### [EXERCISE REQUIREMENTS]
Return exactly the lines of the records below, starting at the line that contains "Definition read_native64 (l" and ending at the line that contains "byte-string fields are", with both of those lines kept.

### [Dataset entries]
========
(** * pocdb: the per-key Paxos write pipeline of [pocdb.cc]

    A shallow embedding of the daemon of [src/pocdb.cc]: the message
    handlers [process_*], the acceptor helpers [get_acceptor_state] and
    [save_acceptor_state], and the proposer [write_state_machine] with its
    driver [work_state_machine].

    Conventions.
    - [uint64_t] is [N]; the only arithmetic the daemon performs on it is
      [++version], written out with its wrap-around ([incr64]).
    - [std::string] and [e::slice] are byte strings, [list ascii].
    - The daemon object ([pocdaemon]) is threaded explicitly.  It carries the
      LevelDB handle, the table of write state machines, the messages handed
      to BusyBee so far, and the wall clock.
    - Code whose behaviour is undefined in C++ (reading [front()] of an empty
      [std::list], reading eight bytes before the start of a buffer, packing
      an [e::slice] whose buffer has been deleted) yields [Undefined]. *)

From Stdlib Require Import NArith Ascii String List Lia Bool.
From stdpp Require Import base option list gmap strings.

Local Open Scope N_scope.

(** ** Byte strings *)

Abbreviation bytes := (list ascii).

(** A literal [std::string]. *)
Definition str (s : string) : bytes := list_ascii_of_string s.

(** [std::string::operator==]. *)
Definition bytes_eqb (x y : bytes) : bool := bool_decide (x = y).

(** ** Results of running daemon code *)

Inductive result (A : Type) : Type :=
  | Ok (a : A)
  | Undefined      (* the C++ code has undefined behaviour here *)
  | OutOfFuel.     (* the re-entry budget of the model is exhausted *)
Arguments Ok {A} a.
Arguments Undefined {A}.
Arguments OutOfFuel {A}.

Definition rbind {A B} (r : result A) (f : A -> result B) : result B :=
  match r with
  | Ok a => f a
  | Undefined => Undefined
  | OutOfFuel => OutOfFuel
  end.

Notation "'do' x <- r ; k" := (rbind r (fun x => k))
  (at level 10, x pattern, r at level 100, k at level 200).

(** ** Integers on the wire and in memory *)

Definition incr64 (n : N) : N := (n + 1) mod 2 ^ 64.

(** The [w] low-order bytes of [n], least significant first. *)
Fixpoint le_bytes (w : nat) (n : N) : bytes :=
  match w with
  | O => []
  | S w' => ascii_of_N (n mod 256) :: le_bytes w' (n / 256)
  end.

Fixpoint le_value (l : bytes) : N :=
  match l with
  | [] => 0
  | c :: l' => N_of_ascii c + 256 * le_value l'
  end.

Definition be_bytes (w : nat) (n : N) : bytes := rev (le_bytes w n).
Definition be_value (l : bytes) : N := le_value (rev l).

(** [(const char* )&ver, sizeof(ver)] and [*(uint64_t* )p]: the in-memory
    representation of a [uint64_t], little-endian on the hosts pocdb is
    built for. *)
Definition native64 (n : N) : bytes := le_bytes 8 n.
Definition read_native64 (l : bytes) : N := le_value l.

(** ** e::packer and e::unpacker *)

(** Modelled from the spec: [e::packer] (libe is not part of the repository).
    Spec section 6: all multi-byte integers are big-endian 64-bit unsigned,
    byte-string fields are length-prefixed by a 32-bit big-endian size
    followed by the raw bytes. *)
Definition pack_uint8 (n : N) : bytes := be_bytes 1 n.
Definition pack_uint64 (n : N) : bytes := be_bytes 8 n.
Definition pack_slice (s : bytes) : bytes :=
  be_bytes 4 (N.of_nat (length s)) ++ s.

(** Modelled from the spec: [e::unpacker] (libe is not part of the
    repository).  An unpacker is the bytes that remain and a sticky error
    flag; extracting from a failed or too short unpacker sets the flag and
    yields a default value. *)
Record unpacker := { remain : bytes; failed : bool }.

Definition unpacker_of (m : bytes) : unpacker := {| remain := m; failed := false |}.
Definition error (up : unpacker) : bool := failed up.

Definition unpack_raw (n : nat) (up : unpacker) : bytes * unpacker :=
  if failed up || (length (remain up) <? n)%nat
  then ([], {| remain := remain up; failed := true |})
  else (take n (remain up), {| remain := drop n (remain up); failed := false |}).

Definition unpack_uint8 (up : unpacker) : N * unpacker :=
  let '(raw, up) := unpack_raw 1 up in (be_value raw, up).

Definition unpack_uint64 (up : unpacker) : N * unpacker :=
  let '(raw, up) := unpack_raw 8 up in (be_value raw, up).

Definition unpack_slice (up : unpacker) : bytes * unpacker :=
  let '(raw, up) := unpack_raw 4 up in
  unpack_raw (N.to_nat (be_value raw)) up.

(** ** Return codes ([pocdb.h]) *)

Inductive pocdb_returncode :=
  | POCDB_SUCCESS
  | POCDB_NOT_FOUND
  | POCDB_SEE_ERRNO
  | POCDB_SERVER_ERROR
  | POCDB_INTERNAL
  | POCDB_GARBAGE.

Definition returncode_value (rc : pocdb_returncode) : N :=
  match rc with
  | POCDB_SUCCESS => 0
  | POCDB_NOT_FOUND => 1
  | POCDB_SEE_ERRNO => 2
  | POCDB_SERVER_ERROR => 3
  | POCDB_INTERNAL => 4
  | POCDB_GARBAGE => 5
  end.

Definition returncode_eqb (x y : pocdb_returncode) : bool :=
  returncode_value x =? returncode_value y.

(** [e::pack_uint8<pocdb_returncode>(rc)]. *)
Definition pack_returncode (rc : pocdb_returncode) : bytes :=
  pack_uint8 (returncode_value rc).

(** ** Cluster topology ([common.h]) *)

Definition HOSTA : N := N.shiftl 0xdeadbeef 32.
Definition HOSTB : N := N.shiftl 0xbad1deaf 32.
Definition HOSTC : N := N.shiftl 0x1eaff00d 32.
Definition HOSTD : N := N.shiftl 0xdefec8ed 32.
Definition HOSTE : N := N.shiftl 0xcafebabe 32.
Definition NUM_HOSTS : nat := 5.
Definition QUORUM : nat := (NUM_HOSTS / 2 + 1)%nat.
Definition HOSTS : list N := [HOSTA; HOSTB; HOSTC; HOSTD; HOSTE].

(** ** Ballots and pvalues *)

Record ballot := { number : N; leader : N }.

(** [ballot()]: value-initialised, the sentinel. *)
Definition ballot0 : ballot := {| number := 0; leader := 0 |}.

Definition ballot_lt (x y : ballot) : bool :=
  (number x <? number y) || ((number x =? number y) && (leader x <? leader y)).
Definition ballot_eq (x y : ballot) : bool :=
  (number x =? number y) && (leader x =? leader y).
Definition ballot_ne (x y : ballot) : bool := negb (ballot_eq x y).
Definition ballot_gt (x y : ballot) : bool := ballot_lt y x.

Definition pack_ballot (x : ballot) : bytes :=
  pack_uint64 (number x) ++ pack_uint64 (leader x).

Definition unpack_ballot (up : unpacker) : ballot * unpacker :=
  let '(n, up) := unpack_uint64 up in
  let '(l, up) := unpack_uint64 up in
  ({| number := n; leader := l |}, up).

Record pvalue := { pv_b : ballot; pv_v : bytes }.

(** [pvalue()]. *)
Definition pvalue0 : pvalue := {| pv_b := ballot0; pv_v := [] |}.

Definition pack_pvalue (p : pvalue) : bytes :=
  pack_ballot (pv_b p) ++ pack_slice (pv_v p).

Definition unpack_pvalue (up : unpacker) : pvalue * unpacker :=
  let '(x, up) := unpack_ballot up in
  let '(s, up) := unpack_slice up in
  ({| pv_b := x; pv_v := s |}, up).

(** ** LevelDB *)

(** Modelled from the spec: the durable map (LevelDB is not part of the
    repository).  Spec section 2: an ordered byte-keyed store supporting
    [get], synchronous [put], and "not found"; section 7 adds the storage
    error.  [data] is what [Get] sees, [durable] is what has reached stable
    storage (a [Put] with [sync = true] returns only once the write and all
    writes before it are there).  [io_error] tells which operations, counted
    by [ops], fail with a storage error. *)
Inductive status := StOk | StNotFound | StIOError.

Definition status_ok (st : status) : bool :=
  match st with StOk => true | _ => false end.
Definition status_IsNotFound (st : status) : bool :=
  match st with StNotFound => true | _ => false end.

Record leveldb := {
  data : gmap bytes bytes;
  durable : gmap bytes bytes;
  io_error : nat -> bool;
  ops : nat
}.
========
### [EXPECTED OUTPUT]
Definition read_native64 (l : bytes) : N := le_value l.

(** ** e::packer and e::unpacker *)

(** Modelled from the spec: [e::packer] (libe is not part of the repository).
    Spec section 6: all multi-byte integers are big-endian 64-bit unsigned,
    byte-string fields are length-prefixed by a 32-bit big-endian size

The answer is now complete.